Je ne me rappelle pas sans une sorte de honte les pensées qui m’absorbèrent la nuit qui suivit les obsèques de Fulgence, tandis que je méditais agenouillé sur sa pierre tumulaire. Le souvenir de Spiridion m’était sans cesse présent : ébloui par le prestige de son audace intellectuelle et de cette puissance merveilleuse dont l’influence lui avait survécu si long-temps, je me sentis tout à coup possédé d’un ardent désir de marcher sur ses traces. La jeunesse est orgueilleuse et téméraire, et les enfans croient qu’ils n’ont qu’à ouvrir les mains pour saisir les sceptres qu’ont portés les morts. Je me voyais déjà abbé du couvent, comme Spiridion, maître de son livre, éblouissant le monde entier par ma science et ma sagesse.

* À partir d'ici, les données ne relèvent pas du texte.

Lemma find_by_email_None e l : find_by_email e l = None -> Forall (fun u => u_email u <> e) l.
Proof.
  intros H%find_None_Forall. eapply Forall_impl; [exact H|].
  intros u Hu. by apply String.eqb_neq.
Qed.

Lemma find_user_Some id l u : find_user id l = Some u -> u ∈ l /\ u_id u = id.
Proof. intros (Hin & Hf)%find_Some_elem. by apply String.eqb_eq in Hf. Qed.

Lemma find_user_absent id l : id ∉ u_id <$> l -> find_user id l = None.
Proof.
  intros Hn. apply find_Forall_None, Forall_forall. intros u Hu.
  apply String.eqb_neq. intros <-. apply Hn, list_elem_of_fmap. by exists u.
Qed.

Lemma find_by_email_unique l u :
  NoDup (u_email <$> l) -> u ∈ l -> find_by_email (u_email u) l = Some u.
Proof.
  intros Hnd Hu. apply (find_key_unique _ u_email); [done|done|].
  intros y. apply String.eqb_eq.
Qed.

Lemma find_user_unique l u :
  NoDup (u_id <$> l) -> u ∈ l -> find_user (u_id u) l = Some u.
Proof.
  intros Hnd Hu. apply (find_key_unique _ u_id); [done|done|].
  intros y. apply String.eqb_eq.
Qed.

Lemma update_user_keys {K} (key : UserRec -> K) id f l :
  (forall u, key (f u) = key u) -> key <$> update_user id f l = key <$> l.
Proof.
  intros Hf. induction l as [|u l IH]; [done|].
  change (update_user id f (u :: l)) with ((if String.eqb (u_id u) id then f u else u) :: update_user id f l).
  rewrite !fmap_cons, IH. destruct (String.eqb _ _); [by rewrite Hf|done].
Qed.

Lemma elem_of_update_user id f l u :
  u ∈ l -> (if String.eqb (u_id u) id then f u else u) ∈ update_user id f l.
Proof.
  intros Hu. unfold update_user. apply list_elem_of_In.
  apply (in_map (fun u => if String.eqb (u_id u) id then f u else u)). by apply list_elem_of_In.
Qed.

(** ** Preservation lemmas *)

Section Wf.
Implicit Types (db : AccDb).

Lemma update_user_wf db id f :
  (forall u, u_id (f u) = u_id u) -> (forall u, u_email (f u) = u_email u) ->
  acc_wf db -> acc_wf (set_users (update_user id f (users db)) db).
Proof.
  intros Hi He (Hid & Hem & Hk). unfold acc_wf. simpl.
  rewrite !update_user_keys by done. split_and!; [done|done|].
  apply Forall_forall. intros v Hv. apply list_elem_of_In, in_map_iff in Hv as (u & <- & Hu).
  apply list_elem_of_In in Hu. rewrite Forall_forall in Hk. destruct (Hk u Hu) as (k & Hlt & Hid').
  exists k. destruct (String.eqb _ _); rewrite ?Hi; done.
Qed.

Lemma create_user_wf db n e pw :
  (N.of_nat (next_oid db) < oid_space)%N -> Forall (fun u => u_email u <> e) (users db) ->
  acc_wf db -> acc_wf (create_user n e pw db).1.
Proof.
  intros Hsp He (Hid & Hem & Hk). unfold acc_wf, create_user. simpl.
  rewrite !fmap_app. simpl. split_and!.
  - apply NoDup_app. split_and!; [done| |by apply NoDup_singleton].
    intros x (u & -> & Hu)%list_elem_of_fmap Hx%list_elem_of_singleton.
    rewrite Forall_forall in Hk. destruct (Hk u Hu) as (k & Hlt & Heq).
    rewrite Heq in Hx. apply oid_of_inj in Hx; lia.
  - apply NoDup_app. split_and!; [done| |by apply NoDup_singleton].
    intros x (u & -> & Hu)%list_elem_of_fmap Hx%list_elem_of_singleton.
    rewrite Forall_forall in He. by apply (He u Hu).
  - apply Forall_app. split.
    + eapply Forall_impl; [exact Hk|]. intros u (k & ? & ?). exists k. split; [lia|done].
    + constructor; [|done]. exists (next_oid db). split; [lia|done].
Qed.

End Wf.

(** ** Handlers: lemmas *)

Section HandlerLemmas.
Context `{Bcrypt} `{JwtSigner}.
Variable secret : option string.
Implicit Types (db : AccDb).
(* ===== verification/Games.v ===== *)
(** * Games and points: [games.controller.js] and the difficulty parser

    The game catalogue ([models/games.model.js], [getAllGames],
    [getGameById]) and the recording of a play ([playGame]), which awards
    [Math.round(difficulty * minutes)] points to the player's profile.

    Numbers are JavaScript numbers, modelled as rationals [Q]: the
    arithmetic of the handler (clamping, product, [Math.floor],
    [Math.round]) is exact on them, which agrees with IEEE doubles when the
    difficulty is an integer (products stay below 2^53 for realistic
    minutes); a decimal difficulty such as ["6.5"] is read exactly.
    Request bodies are JSON values ([JVal]).  [Number(s)] of a string is
    the parameter [js_number] of the sections: the engine's string-to-number
    conversion, [None] standing for [NaN]; the regular expression
    [/(\d+(\.\d+)?)/] used on difficulty strings is modelled exactly
    ([first_decimal]). *)

From Stdlib Require Import Ascii String ZArith QArith Qround Qminmax Lqa List.
From stdpp Require Import base list strings.
From S2P Require Import Prelude JsString Gateway Token Account.

(** ** JSON values and [Number(v)] *)

Inductive JVal :=
| JNum (q : Q)
| JStr (s : string)
| JBool (b : bool)
| JNull
| JUndef
| JObj.

Section Number.
Variable js_number : string -> option Q.

(** [Number(v)]; [None] is [NaN]. *)
Definition number_of (v : JVal) : option Q :=
  match v with
  | JNum q => Some q
  | JStr s => js_number s
  | JBool b => Some (if b then 1 else 0)%Q
  | JNull => Some 0%Q
  | JUndef | JObj => None
  end.

End Number.

(** [v != null]. *)
Definition jnot_nullish (v : JVal) : bool :=
  match v with JNull | JUndef => false | _ => true end.

(** ** [/(\d+(\.\d+)?)/] *)

Definition is_digit (c : ascii) : bool := Nat.leb 48 (nat_of_ascii c) && Nat.leb (nat_of_ascii c) 57.

Fixpoint digits_span (l : list ascii) : list ascii * list ascii :=
  match l with
  | c :: r => if is_digit c then let '(ds, rest) := digits_span r in (c :: ds, rest) else ([], l)
  | [] => ([], [])
  end.

Fixpoint digits_value_acc (acc : Z) (ds : list ascii) : Z :=
  match ds with
  | [] => acc
  | c :: r => digits_value_acc (10 * acc + (Z.of_nat (nat_of_ascii c) - 48)) r
  end.

Definition pow10 (k : nat) : positive := Nat.iter k (Pos.mul 10) 1%positive.

(** [Number(m[1])] of the matched literal [ds] or [ds.fs]. *)
Definition decimal_value (ds fs : list ascii) : Q :=
  Qmake (digits_value_acc 0 (ds ++ fs)) (pow10 (length fs)).

(** The leftmost match, greedy: the first run of digits, and a fraction
    when a ['.'] follows with at least one digit after it. *)
Fixpoint first_decimal (l : list ascii) : option Q :=
  match l with
  | [] => None
  | c :: r =>
      if is_digit c then
        let '(ds, rest) := digits_span l in
        match rest with
        | "."%char :: r' =>
            let '(fs, _) := digits_span r' in
            Some (decimal_value ds fs)
        | _ => Some (decimal_value ds [])
        end
      else first_decimal r
  end.

(** The branch of [playGame] (lines 56-64) that reads a difficulty from
    the game document, and [parseDifficulty] of [GamePlay.jsx] (lines
    6-14): [null] gives no value on the server (then 1) and 1 on the
    client; a number is itself; a string gives its first decimal, or 1. *)
Definition difficulty_of_raw (raw : option JVal) : option Q :=
  match raw with
  | None | Some JNull | Some JUndef => None
  | Some (JNum q) => Some q
  | Some (JStr s) => Some (match first_decimal (list_ascii_of_string s) with Some q => q | None => 1%Q end)
  | Some _ => None
  end.

Definition parse_difficulty (d : option JVal) : Q :=
  match d with
  | None | Some JNull | Some JUndef => 1%Q
  | Some (JNum q) => q
  | Some (JStr s) => match first_decimal (list_ascii_of_string s) with Some q => q | None => 1%Q end
  | Some _ => 1%Q
  end.

(** ** The catalogue *)

Record Game := mkGame {
  g_oid : string;
  g_id : Z;                 (** [id: Number, unique] *)
  g_title : string;
  g_rating : Q;
  g_description : string;
  g_link : string;
  g_category : string;
  g_duration : string;      (** default ["10-15 mins"] *)
  g_difficulty : string;    (** default ["Medium,"] *)
  g_imageUrl : string;
  g_howTo : option string;
}.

Je ne savais quelle était sa doctrine ; mais, quelle qu’elle fût, je l’acceptais d’avance, comme émanée de la plus forte tête de son siècle. Enthousiasmé par ces idées, je me levai instinctivement pour aller m’emparer du livre, et déjà je cherchais les moyens de soulever la pierre ; mais, au moment d’y porter les mains, je me sentis arrêté tout d’un coup par la pensée d’un sacrilége, et tous mes scrupules religieux, un instant écartés, revinrent m’assaillir en même temps. Je sortis de l’église à la fois charmé, tourmenté, épouvanté. L’orgueil humain et la soumission chrétienne étaient aux prises en moi ; je ne savais encore lequel triompherait, mais il me sembla que le sentiment qui avait, en une heure, pris autant de force que l’autre en dix ans, aurait bien de la peine à succomber. Cette lutte intérieure dura plusieurs jours. Enfin, mon intelligence vint au secours de l’orgueil et décida sa victoire. La foi s’enfuit devant la raison, comme l’obéissance fuyait devant l’ambition.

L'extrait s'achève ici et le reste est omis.